** What the task asks **
Among the lines below, copy each one in which "qdata" appears.
══ Supplied material
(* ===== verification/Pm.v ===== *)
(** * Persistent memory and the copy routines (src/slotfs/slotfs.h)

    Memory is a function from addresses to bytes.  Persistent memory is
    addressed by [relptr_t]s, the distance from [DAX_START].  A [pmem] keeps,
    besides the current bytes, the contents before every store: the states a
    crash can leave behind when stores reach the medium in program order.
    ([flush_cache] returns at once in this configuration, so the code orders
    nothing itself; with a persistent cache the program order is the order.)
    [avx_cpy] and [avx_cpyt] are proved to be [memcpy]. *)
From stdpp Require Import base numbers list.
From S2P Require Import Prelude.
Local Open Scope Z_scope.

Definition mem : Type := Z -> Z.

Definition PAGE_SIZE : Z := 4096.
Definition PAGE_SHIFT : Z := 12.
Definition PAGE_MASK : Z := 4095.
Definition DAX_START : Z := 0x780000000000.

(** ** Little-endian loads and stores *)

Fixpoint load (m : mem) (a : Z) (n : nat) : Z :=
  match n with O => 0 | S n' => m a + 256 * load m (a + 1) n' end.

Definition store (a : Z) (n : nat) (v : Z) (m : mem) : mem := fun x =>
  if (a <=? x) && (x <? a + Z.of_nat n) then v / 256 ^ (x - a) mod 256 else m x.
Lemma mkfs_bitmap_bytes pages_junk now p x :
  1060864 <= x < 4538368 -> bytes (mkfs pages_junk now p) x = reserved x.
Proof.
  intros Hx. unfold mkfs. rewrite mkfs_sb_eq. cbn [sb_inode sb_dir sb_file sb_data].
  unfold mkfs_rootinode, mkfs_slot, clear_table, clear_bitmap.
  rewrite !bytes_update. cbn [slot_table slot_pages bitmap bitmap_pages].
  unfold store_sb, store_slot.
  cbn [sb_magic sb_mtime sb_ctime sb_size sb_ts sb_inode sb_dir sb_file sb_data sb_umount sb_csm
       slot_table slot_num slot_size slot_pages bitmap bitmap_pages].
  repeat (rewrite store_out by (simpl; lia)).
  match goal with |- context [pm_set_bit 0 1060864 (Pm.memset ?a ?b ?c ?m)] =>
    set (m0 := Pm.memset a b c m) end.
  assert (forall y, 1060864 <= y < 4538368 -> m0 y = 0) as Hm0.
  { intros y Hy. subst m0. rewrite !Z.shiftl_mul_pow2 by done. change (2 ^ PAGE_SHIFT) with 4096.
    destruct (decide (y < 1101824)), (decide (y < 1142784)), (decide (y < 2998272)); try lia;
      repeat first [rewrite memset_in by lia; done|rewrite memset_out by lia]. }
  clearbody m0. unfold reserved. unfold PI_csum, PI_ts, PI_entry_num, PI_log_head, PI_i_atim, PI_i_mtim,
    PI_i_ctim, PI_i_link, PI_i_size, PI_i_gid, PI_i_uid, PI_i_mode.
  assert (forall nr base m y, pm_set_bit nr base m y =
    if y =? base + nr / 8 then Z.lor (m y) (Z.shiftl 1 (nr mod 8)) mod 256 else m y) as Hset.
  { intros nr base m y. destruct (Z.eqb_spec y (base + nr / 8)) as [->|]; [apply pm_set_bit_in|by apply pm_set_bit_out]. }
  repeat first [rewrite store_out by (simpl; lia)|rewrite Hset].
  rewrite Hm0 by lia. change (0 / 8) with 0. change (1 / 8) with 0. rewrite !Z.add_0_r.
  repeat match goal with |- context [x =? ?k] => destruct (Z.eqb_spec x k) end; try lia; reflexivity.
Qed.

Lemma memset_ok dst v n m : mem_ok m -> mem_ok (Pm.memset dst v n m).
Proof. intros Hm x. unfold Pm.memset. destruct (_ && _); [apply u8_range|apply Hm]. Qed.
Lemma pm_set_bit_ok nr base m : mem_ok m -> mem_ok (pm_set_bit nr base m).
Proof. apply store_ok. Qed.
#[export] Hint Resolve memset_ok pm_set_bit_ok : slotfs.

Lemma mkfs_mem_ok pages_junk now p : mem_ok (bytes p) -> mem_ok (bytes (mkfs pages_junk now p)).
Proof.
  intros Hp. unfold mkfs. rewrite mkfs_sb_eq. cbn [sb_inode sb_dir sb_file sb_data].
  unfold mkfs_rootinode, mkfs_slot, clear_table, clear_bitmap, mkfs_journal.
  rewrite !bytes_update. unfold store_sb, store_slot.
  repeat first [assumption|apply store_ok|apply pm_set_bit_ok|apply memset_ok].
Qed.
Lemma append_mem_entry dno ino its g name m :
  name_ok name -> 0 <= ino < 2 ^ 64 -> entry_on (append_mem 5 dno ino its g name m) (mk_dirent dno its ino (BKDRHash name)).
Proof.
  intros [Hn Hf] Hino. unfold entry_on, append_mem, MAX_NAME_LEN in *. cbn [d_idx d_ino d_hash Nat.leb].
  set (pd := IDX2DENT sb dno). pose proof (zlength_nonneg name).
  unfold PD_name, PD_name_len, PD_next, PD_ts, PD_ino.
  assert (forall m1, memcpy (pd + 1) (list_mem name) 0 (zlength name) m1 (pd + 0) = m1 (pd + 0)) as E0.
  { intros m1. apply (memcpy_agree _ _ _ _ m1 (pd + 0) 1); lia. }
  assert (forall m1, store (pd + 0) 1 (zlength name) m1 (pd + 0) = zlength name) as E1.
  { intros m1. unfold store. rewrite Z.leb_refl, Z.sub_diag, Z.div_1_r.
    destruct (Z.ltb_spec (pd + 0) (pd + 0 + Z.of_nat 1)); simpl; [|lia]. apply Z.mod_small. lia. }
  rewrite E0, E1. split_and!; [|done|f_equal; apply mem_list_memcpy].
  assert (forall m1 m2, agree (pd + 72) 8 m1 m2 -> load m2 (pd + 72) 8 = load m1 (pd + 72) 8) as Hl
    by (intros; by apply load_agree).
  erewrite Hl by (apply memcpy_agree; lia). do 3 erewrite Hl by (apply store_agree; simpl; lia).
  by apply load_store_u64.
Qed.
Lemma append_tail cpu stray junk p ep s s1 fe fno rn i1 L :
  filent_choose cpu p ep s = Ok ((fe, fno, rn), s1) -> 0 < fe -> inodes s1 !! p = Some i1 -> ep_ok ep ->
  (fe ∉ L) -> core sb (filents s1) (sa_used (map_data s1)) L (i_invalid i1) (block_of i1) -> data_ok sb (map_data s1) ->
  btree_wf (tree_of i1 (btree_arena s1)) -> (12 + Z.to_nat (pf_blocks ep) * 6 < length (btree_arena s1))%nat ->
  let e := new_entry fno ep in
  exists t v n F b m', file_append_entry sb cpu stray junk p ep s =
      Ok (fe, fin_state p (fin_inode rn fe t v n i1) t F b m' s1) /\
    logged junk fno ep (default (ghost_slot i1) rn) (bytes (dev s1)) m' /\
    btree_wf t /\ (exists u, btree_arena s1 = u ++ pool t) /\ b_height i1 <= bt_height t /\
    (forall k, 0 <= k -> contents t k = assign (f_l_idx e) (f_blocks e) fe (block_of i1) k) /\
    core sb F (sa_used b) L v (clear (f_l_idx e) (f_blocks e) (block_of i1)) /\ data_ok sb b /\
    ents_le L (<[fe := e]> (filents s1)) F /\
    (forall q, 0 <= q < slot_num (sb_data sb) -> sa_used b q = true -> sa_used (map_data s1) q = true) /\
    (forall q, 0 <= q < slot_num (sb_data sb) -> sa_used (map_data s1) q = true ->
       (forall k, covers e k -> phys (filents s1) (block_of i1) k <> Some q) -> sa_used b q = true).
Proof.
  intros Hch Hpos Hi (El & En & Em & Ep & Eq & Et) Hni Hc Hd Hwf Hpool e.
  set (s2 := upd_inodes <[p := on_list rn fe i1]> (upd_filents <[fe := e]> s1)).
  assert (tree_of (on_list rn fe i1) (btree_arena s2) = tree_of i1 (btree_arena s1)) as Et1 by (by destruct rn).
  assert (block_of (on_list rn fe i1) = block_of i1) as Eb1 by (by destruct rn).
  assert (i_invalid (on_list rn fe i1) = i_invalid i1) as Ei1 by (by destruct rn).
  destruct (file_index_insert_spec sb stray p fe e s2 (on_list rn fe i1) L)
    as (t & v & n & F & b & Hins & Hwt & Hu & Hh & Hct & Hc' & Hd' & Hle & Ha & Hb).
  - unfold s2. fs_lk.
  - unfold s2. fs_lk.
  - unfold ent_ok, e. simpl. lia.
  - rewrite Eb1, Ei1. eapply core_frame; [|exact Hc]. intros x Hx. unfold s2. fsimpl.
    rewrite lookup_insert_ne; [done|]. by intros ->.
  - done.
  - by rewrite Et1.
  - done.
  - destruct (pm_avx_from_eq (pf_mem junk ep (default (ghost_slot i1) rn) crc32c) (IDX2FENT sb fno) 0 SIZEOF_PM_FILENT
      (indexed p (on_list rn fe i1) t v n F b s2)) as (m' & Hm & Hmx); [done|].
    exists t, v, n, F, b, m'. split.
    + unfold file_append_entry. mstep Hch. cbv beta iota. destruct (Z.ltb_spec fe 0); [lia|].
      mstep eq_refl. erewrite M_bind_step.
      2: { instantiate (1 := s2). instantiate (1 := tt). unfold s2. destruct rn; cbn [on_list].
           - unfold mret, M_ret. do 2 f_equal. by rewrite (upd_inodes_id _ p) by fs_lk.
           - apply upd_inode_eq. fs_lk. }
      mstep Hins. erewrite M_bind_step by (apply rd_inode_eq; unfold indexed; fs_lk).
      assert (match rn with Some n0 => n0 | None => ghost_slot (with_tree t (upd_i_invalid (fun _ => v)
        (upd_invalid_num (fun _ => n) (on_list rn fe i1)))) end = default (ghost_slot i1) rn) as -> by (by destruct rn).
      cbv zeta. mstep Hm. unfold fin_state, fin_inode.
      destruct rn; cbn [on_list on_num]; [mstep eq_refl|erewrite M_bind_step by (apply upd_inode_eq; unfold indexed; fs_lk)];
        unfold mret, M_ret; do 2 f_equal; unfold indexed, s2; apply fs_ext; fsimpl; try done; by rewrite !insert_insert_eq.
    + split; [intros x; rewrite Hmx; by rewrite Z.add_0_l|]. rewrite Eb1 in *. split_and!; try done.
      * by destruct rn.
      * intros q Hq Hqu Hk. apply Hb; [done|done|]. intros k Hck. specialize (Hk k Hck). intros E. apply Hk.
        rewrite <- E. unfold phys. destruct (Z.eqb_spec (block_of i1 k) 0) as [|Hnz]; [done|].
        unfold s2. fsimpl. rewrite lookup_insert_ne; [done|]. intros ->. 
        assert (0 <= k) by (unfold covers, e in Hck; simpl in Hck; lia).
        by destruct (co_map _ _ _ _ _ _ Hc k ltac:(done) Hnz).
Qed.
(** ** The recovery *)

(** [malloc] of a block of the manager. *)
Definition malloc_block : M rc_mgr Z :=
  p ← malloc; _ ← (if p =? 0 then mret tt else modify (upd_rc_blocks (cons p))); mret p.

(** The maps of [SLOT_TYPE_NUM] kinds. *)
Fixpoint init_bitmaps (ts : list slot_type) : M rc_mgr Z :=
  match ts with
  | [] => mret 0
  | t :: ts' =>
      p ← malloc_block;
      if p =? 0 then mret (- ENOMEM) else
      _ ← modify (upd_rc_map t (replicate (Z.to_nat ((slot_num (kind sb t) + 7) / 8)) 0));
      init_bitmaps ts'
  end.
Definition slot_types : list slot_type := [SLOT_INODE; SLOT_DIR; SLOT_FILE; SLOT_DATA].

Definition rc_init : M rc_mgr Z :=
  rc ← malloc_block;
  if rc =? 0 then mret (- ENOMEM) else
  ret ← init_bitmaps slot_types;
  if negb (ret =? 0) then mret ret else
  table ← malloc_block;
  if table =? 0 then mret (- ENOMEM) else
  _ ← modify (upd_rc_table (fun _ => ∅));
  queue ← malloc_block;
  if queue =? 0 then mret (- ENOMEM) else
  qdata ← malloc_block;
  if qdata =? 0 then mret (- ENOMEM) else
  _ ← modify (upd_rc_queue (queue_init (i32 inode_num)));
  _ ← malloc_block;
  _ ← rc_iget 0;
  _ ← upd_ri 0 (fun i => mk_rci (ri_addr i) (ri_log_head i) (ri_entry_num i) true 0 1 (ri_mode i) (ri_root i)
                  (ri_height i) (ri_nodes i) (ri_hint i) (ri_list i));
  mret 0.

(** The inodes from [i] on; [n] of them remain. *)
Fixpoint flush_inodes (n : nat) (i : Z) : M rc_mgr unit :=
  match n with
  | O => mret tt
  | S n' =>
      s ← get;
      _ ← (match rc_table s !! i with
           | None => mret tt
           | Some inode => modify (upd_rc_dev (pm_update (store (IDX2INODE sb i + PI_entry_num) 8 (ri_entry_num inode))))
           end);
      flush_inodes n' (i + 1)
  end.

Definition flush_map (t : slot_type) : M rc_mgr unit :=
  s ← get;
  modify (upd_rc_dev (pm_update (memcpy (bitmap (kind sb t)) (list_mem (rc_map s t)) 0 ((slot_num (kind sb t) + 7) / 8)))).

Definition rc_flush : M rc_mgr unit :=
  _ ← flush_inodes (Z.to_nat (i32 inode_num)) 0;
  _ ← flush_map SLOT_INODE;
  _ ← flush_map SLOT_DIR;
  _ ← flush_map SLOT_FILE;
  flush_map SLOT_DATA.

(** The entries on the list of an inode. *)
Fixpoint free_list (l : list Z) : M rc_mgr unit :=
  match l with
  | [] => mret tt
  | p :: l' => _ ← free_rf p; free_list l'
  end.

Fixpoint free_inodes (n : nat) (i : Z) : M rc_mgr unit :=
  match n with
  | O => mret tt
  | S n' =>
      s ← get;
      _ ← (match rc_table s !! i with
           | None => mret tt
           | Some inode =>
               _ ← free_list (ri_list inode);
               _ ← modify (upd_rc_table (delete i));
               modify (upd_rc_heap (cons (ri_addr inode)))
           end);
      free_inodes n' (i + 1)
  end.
════
** Response for this exercise **
  qdata ← malloc_block;
  if qdata =? 0 then mret (- ENOMEM) else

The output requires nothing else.